By Emily Dickinson
Reading Level: 5th grade
Interest Level: All ages
Teaser: Emily Dickinson was a poet who went largely unrecognized when she was alive. Little did she know that she would be considered one of the greatest American poets of all time.
Summary: The Collected Poems of Emily Dickinson is the embodiment of Dickinson’s writing. From the poems, readers get a glimpse into the life of a woman who was a homebody and very private. The majority of the poems have nature themes and several contain themes of death or spirituality. She tends to write shorter poems that rhyme the second and fourth line of the stanza. Dickinson would rarely title her poems so the majority of the time the first line of her poems are also the poem titles or the poems are numbered such as in this edition.

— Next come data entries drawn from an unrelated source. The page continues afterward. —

Lemma transactions_for_nonces (nonce : Z) (calls : list PropAMM.call) :
  map tx_nonce (transactions_for self nonce calls)
  = map (fun i => nonce + Z.of_nat i) (seq 0 (length calls)) /\
  Forall (fun tx => tx_from tx = account_address self /\
                    tx_gas tx = 400000 /\
                    tx_gasPrice tx = gas_price (web3 self))
    (transactions_for self nonce calls).
Proof.
  revert nonce. induction calls as [|c rest IH]; intros nonce; cbn.
  - split; [reflexivity|constructor].
  - destruct (IH (nonce + 1)) as [N F]. split.
    + rewrite N, <- seq_shift, map_map, Z.add_0_r. f_equal.
      apply map_ext. intros i. lia.
    + constructor; auto.
Qed.


Lemma accepted_prefix_is_prefix (calls : list PropAMM.call) :
  exists rest, calls = (accepted_prefix calls ++ rest)%list.
Proof.
  induction calls as [|c calls [rest IH]]; cbn; [now exists []|].
  destruct (PropAMM.accepts c); cbn.
  - exists rest. now rewrite <- IH.
  - now exists (c :: calls).
Qed.

(** A live [execute_plan], step by step: the calls are built in order;
    each accepted one is sent before the next is built, and the first
    rejected one ends the run with its [Web3ValidationError]. *)
Lemma execute_plan_live (plan : CurveUpdatePlan.t) (sent : list Transaction) :
  dry_run (config self) = false ->
  let new :=
    transactions_for self
      (get_transaction_count (web3 self) (account_address self))
      (accepted_prefix (planned_calls self plan)) in
  execute_plan self plan sent
  = (match find (fun c => negb (PropAMM.accepts c)) (planned_calls self plan) with
     | None => Ok (map (send_raw_transaction (web3 self)) new)
     | Some c => Raise (Web3ValidationError (PropAMM.name c))
     end,
     (sent ++ new)%list).
Proof.
  intros D new. subst new.
  unfold execute_plan, planned_calls, contract_function, _send, and_then,
    ret, raise.
  rewrite D.
  destruct (CurveUpdatePlan.spread plan) as [sp|];
    destruct (CurveUpdatePlan.target_x plan) as [tx|],
             (CurveUpdatePlan.target_y plan) as [ty|];
    cbn [app accepted_prefix find transactions_for map negb];
    repeat match goal with
      | |- context [PropAMM.accepts ?c] =>
          destruct (PropAMM.accepts c);
          cbn [app accepted_prefix find transactions_for map negb]
      end;
    rewrite ?app_nil_r, <- ?app_assoc; reflexivity.
Qed.

Lemma execute_plan_dry (plan : CurveUpdatePlan.t) (sent : list Transaction) :
  dry_run (config self) = true -> execute_plan self plan sent = (Ok [], sent).
Proof. intros D. unfold execute_plan. now rewrite D. Qed.

Lemma sent_by_live (plan : CurveUpdatePlan.t) :
  dry_run (config self) = false ->
  sent_by self plan
  = transactions_for self
      (get_transaction_count (web3 self) (account_address self))
      (accepted_prefix (planned_calls self plan)).
Proof.
  intros D. unfold sent_by. now rewrite (execute_plan_live plan [] D).
Qed.

End ExecutePlanSteps.

Section ExecutePlan.

Import PropAMMBot.

Variable self : PropAMMBot.t.
Variable plan : CurveUpdatePlan.t.

(** X10: [execute_plan] only appends to what the node has received, also
    when it raises; and when it returns, it returns one hash per
    transaction it sent, in the order sent. *)
Theorem execute_plan_appends (sent : list Transaction) :
  snd (execute_plan self plan sent) = (sent ++ sent_by self plan)%list /\
  (forall tx_hashes,
     fst (execute_plan self plan sent) = Ok tx_hashes ->
     tx_hashes = map (send_raw_transaction (web3 self)) (sent_by self plan)).
Proof.
  destruct (dry_run (config self)) eqn:D.
  - unfold sent_by. rewrite !(execute_plan_dry self plan _ D). cbn.
    rewrite app_nil_r. split; [reflexivity|]. intros h E. now injection E as <-.
  - rewrite (sent_by_live self plan D), (execute_plan_live self plan sent D).
    cbn [fst snd]. split; [reflexivity|].
    intros h. destruct (find _ _); [discriminate|]. intros E.
    now injection E as <-.
Qed.


(** X12: the transactions of one call carry consecutive nonces starting at
    the account's transaction count, and all of them the account as
    sender, a gas limit of 400000 and the gas price read once at the
    start. *)
Theorem execute_plan_nonces :
  map tx_nonce (sent_by self plan)
  = map (fun i => get_transaction_count (web3 self) (account_address self)
                  + Z.of_nat i)
      (seq 0 (length (sent_by self plan))) /\
  Forall (fun tx => tx_from tx = account_address self /\
                    tx_gas tx = 400000 /\
                    tx_gasPrice tx = gas_price (web3 self))
    (sent_by self plan).
Proof.
  destruct (dry_run (config self)) eqn:D.
  - unfold sent_by. rewrite (execute_plan_dry self plan _ D). cbn.
    split; [reflexivity|constructor].
  - rewrite (sent_by_live self plan D).
    destruct (transactions_for_nonces self
                (get_transaction_count (web3 self) (account_address self))
                (accepted_prefix (planned_calls self plan))) as [N F].
    split; [|exact F].
    rewrite N. f_equal. f_equal.
    now rewrite transactions_for_length.
Qed.

End ExecutePlan.
(** [update_violation b f]: the update body [b] supplies a value for field
    [f] that breaks the constraint of [ProductUpdate] on it. *)
Inductive update_violation (b : Body.t) : string -> Prop :=
| update_name_length :
    length_outside 1 200 (Body.name b) -> update_violation b "name"
| update_description_length :
    length_outside 1 1000 (Body.description b) -> update_violation b "description"
| update_price_not_positive v :
    Body.price b = Given v -> float_gt0 v = false -> update_violation b "price"
| update_category_length :
    length_outside 1 100 (Body.category b) -> update_violation b "category"
| update_stock_quantity_negative v :
    Body.stock_quantity b = Given v -> v < 0 -> update_violation b "stock_quantity".

(** The store takes the document: its integer fits 64 bits and its size is
    within the limit. *)
Definition store_takes (doc : Product) : Prop :=
  fits_int64 (stock_quantity doc) = true /\ bson_size doc <= max_bson_size.

(** The store takes the update of a document: the integers of [$set] fit 64
    bits and the result is not refused for its size. *)
Definition store_takes_update (doc : Product) (update_data : list set_field) : Prop :=
  forallb set_encodable update_data = true
  /\ result_too_large doc (apply_sets doc update_data) = false.

(** ** Sample data *)

(** 9.99 and -1.0 as binary64 numbers. *)
Definition price_9_99 : float := S754_finite false 5623870034678907 (-49).
Definition price_minus_1 : float := S754_finite true 4503599627370496 (-52).
Definition price_12_5 : float := S754_finite false 7036874417766400 (-49).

Information about the Poet: According to the Emily Dickinson Museum, “Emily Dickinson was born in Amherst at the Homestead on December 10, 1830. Her quiet life was infused with a creative energy that produced almost 1800 poems and a profusion of vibrant letters. Her lively Childhood and Youth were filled with schooling, reading, explorations of nature, religious activities, significant friendships, and several key encounters with poetry. Her most intense Writing Years consumed the decade of her late 20s and early 30s; during that time she composed almost 1100 poems. She made few attempts to publish her work, choosing instead to share them privately with family and friends. In her Later Years Dickinson increasingly withdrew from public life. Her garden, her family (especially her brother’s family at The Evergreens) and close friends, and health concerns occupied her. With a few exceptions, her poetry remained virtually unpublished until after she died on May 15, 1886. After her death, her poems and life story were brought to the attention of the wider world through the competing efforts of family members and intimates.”
Critical Evaluation: The themes of nature, death, and spirituality are all connected in Dickinson’s work. My two favorite poems by Dickinson that can be found in this book is “I felt a funeral in my Brain” and “A Bird, came down the walk.” Dickinson’s writing is so simple and straightforward. Much like another American poet, Walt Whitman, Dickinson uses the world around her to talk about topics that are tough for people to face. Death and spirituality are both tough topics to talk about, but Dickinson does it in such a straightforward, simple way that it almost seems like her poems are matter-of-fact.
Curriculum Ties: Poetry, English, Writing
Booktalk Ideas: Read one of Dickinson’s poems and discuss how you interpreted her poem.
Challenge Issues: N/A
Challenge Resources: Rationale for choosing this book (see “Why Did I Pick This”), Engage students and parents in discussions about intellectual freedom, ALA Library Bill of Rights,Challenge Resources from the American Library Association
Why Did I Pick This: I picked this because I feel like all teenagers should be exposed to poetry, especially American poets such as Dickinson. Poetry offers a kind of release. The reader has the option of reading at the surface which is taking the the words for it’s literal meanings. However, once readers are asked to dig deeper they find that Dickinson understood the human condition in a unique way that maybe they can adopt themselves.
Dickinson, E. (2003). The Collected Poems of Emily Dickinson.